(* ===== verification/Stream.v ===== *)
(** Buffer streams (src/server/compositor/stream.cpp, temporary_buffers.cpp):
    a stream takes the buffers its client submits, schedules them, lends them
    to compositors through the arbiter and hands them back. *)

From S2P Require Import Prelude Geometry Schedule Arbiter BufferMap.

Inductive ScheduleMode := ModeQueueing | ModeDropping.
#[export] Instance ScheduleMode_eq_dec : EqDecision ScheduleMode.
Proof. solve_decision. Defined.

(** The stream's [schedule] and its arbiter's are one shared object from the
    constructor on, and [transition_schedule] replaces both: it is kept in the
    arbiter.  [map] is the client's [ClientBuffers]. *)
Record Stream := mkStream {
  schedule_mode : ScheduleMode;
  arbiter : Arbiter AnySchedule;
  map : BufferMap;
  stream_size : Size;
  first_frame_posted : bool;
  associated_buffers : gset Z
}.

Inductive stream_obs :=
  | Sink (c : sink_call)
  | SwapNowBlocking
  | SwapUnblocked
  | FramePosted (sz : Size)
  (** a compositor got, or gave back, a buffer *)
  | Locked (b : Buffer)
  | Unlocked (b : Buffer)
  (** [with_most_recent_buffer_do] ran its function *)
  | Snapshot (b : Buffer).
#[export] Instance stream_obs_eq_dec : EqDecision stream_obs.
Proof. solve_decision. Defined.

#[local] Abbreviation M := (prog Stream stream_obs).

Definition set_arbiter (a : Arbiter AnySchedule) (s : Stream) : Stream :=
  mkStream (schedule_mode s) a (map s) (stream_size s) (first_frame_posted s) (associated_buffers s).
Definition set_map (m : BufferMap) (s : Stream) : Stream :=
  mkStream (schedule_mode s) (arbiter s) m (stream_size s) (first_frame_posted s) (associated_buffers s).
Definition set_posted (s : Stream) : Stream :=
  mkStream (schedule_mode s) (arbiter s) (map s) (stream_size s) true (associated_buffers s).
Definition set_schedule_mode (m : ScheduleMode) (s : Stream) : Stream :=
  mkStream m (arbiter s) (map s) (stream_size s) (first_frame_posted s) (associated_buffers s).
Definition set_stream_size (sz : Size) (s : Stream) : Stream :=
  mkStream (schedule_mode s) (arbiter s) (map s) sz (first_frame_posted s) (associated_buffers s).
Definition set_associated (a : gset Z) (s : Stream) : Stream :=
  mkStream (schedule_mode s) (arbiter s) (map s) (stream_size s) (first_frame_posted s) a.

(** Calls into the buffer map, the arbiter and the schedule. *)
Definition in_map {A} (m : prog BufferMap sink_call A) : M A :=
  pcomponent map set_map (λ c, pemit (Sink c)) m.
Definition client_perform (c : client_call) : M unit :=
  match c with SendBuffer id => in_map (send_buffer id) end.
Definition in_arbiter {A} (m : prog (Arbiter AnySchedule) client_call A) : M A :=
  pcomponent arbiter set_arbiter client_perform m.

Definition scheduled (s : Stream) : AnySchedule := schedule (arbiter s).
Definition replace_schedule (sch : AnySchedule) (s : Stream) : Stream :=
  set_arbiter (mkArbiter (mode (arbiter s)) (onscreen_buffers (arbiter s))
    (current_buffer_users (arbiter s)) sch) s.

(** [schedule->schedule(buffer)] and [schedule->next_buffer()] *)
Definition schedule_on (sch : AnySchedule) (buffer : Buffer) : M AnySchedule :=
  let '(sch', sent) := schedule_buffer buffer sch in
  do* pfor sent (λ id, in_map (send_buffer id)) in pret sch'.
Definition stream_schedule (buffer : Buffer) : M unit :=
  let* s := pget in
  let* sch' := schedule_on (scheduled s) buffer in
  pmodify (replace_schedule sch').
Definition stream_next_buffer : M Buffer :=
  let* s := pget in
  let '(b, sch') := next_buffer (scheduled s) in
  match b with
  | Ret b => do* pmodify (replace_schedule sch') in pret b
  | Throw e => pthrow e
  end.
(** [set_interval], in the steps its mutex makes: the part before the loop with
    the loop's first round, and every further round, which retakes the mutex the
    round before it released to free its buffer.  A step says whether the loop
    goes on. *)
Definition trim_round : M bool :=
  let* v := pget in
  if bool_decide (needed_buffer_count v < current_buffer_count v) then
    match find_if (λ entry, bool_decide (entry.2 = Self)) (entries (vbuffers v)) with
    | None => pret false
    | Some (id, _) =>
        do* pput (set_current (uint64 (current_buffer_count v - 1)) (set_vbuffers (delete id (vbuffers v)) v)) in
        do* free_buffer id in
        pret true
    end
  else pret false.
Definition set_interval_start (i : Z) : M bool :=
  let* v := pget in
  if bool_decide (i = interval v) then pret false
  else
    do* pput (set_interval_field i v) in
    if bool_decide (i = 0) then
      do* pmodify (λ v, set_current (uint64 (current_buffer_count v + 1)) v) in
      do* pmodify (λ v, set_needed (uint64 (needed_buffer_count v + 1)) v) in
      do* alloc_buffer (vsize v) in
      pret false
    else
      do* pmodify (λ v, set_needed (initial_buffer_count v) v) in
      trim_round.

(** Without other calls in between.  Every round lowers [current_buffer_count],
    so its excess bounds the rounds. *)
Fixpoint trim_loop (fuel : nat) : M unit :=
  let* goes_on := trim_round in
  if goes_on : bool then
    match fuel with
    | O => pthrow (undefined_behaviour "out of fuel")
    | S fuel' => trim_loop fuel'
    end
  else pret tt.
Definition set_interval (i : Z) : M unit :=
  let* goes_on := set_interval_start i in
  if goes_on : bool then
    let* v := pget in trim_loop (Z.to_nat (current_buffer_count v - needed_buffer_count v))
  else pret tt.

________________

Exercise description:
Word for word, reproduce the lines of the listing from the first one through the line containing "Inductive ScheduleMode := ModeQueueing", and no more.

Task response:
(* ===== verification/Stream.v ===== *)
(** Buffer streams (src/server/compositor/stream.cpp, temporary_buffers.cpp):
    a stream takes the buffers its client submits, schedules them, lends them
    to compositors through the arbiter and hands them back. *)

From S2P Require Import Prelude Geometry Schedule Arbiter BufferMap.

Inductive ScheduleMode := ModeQueueing | ModeDropping.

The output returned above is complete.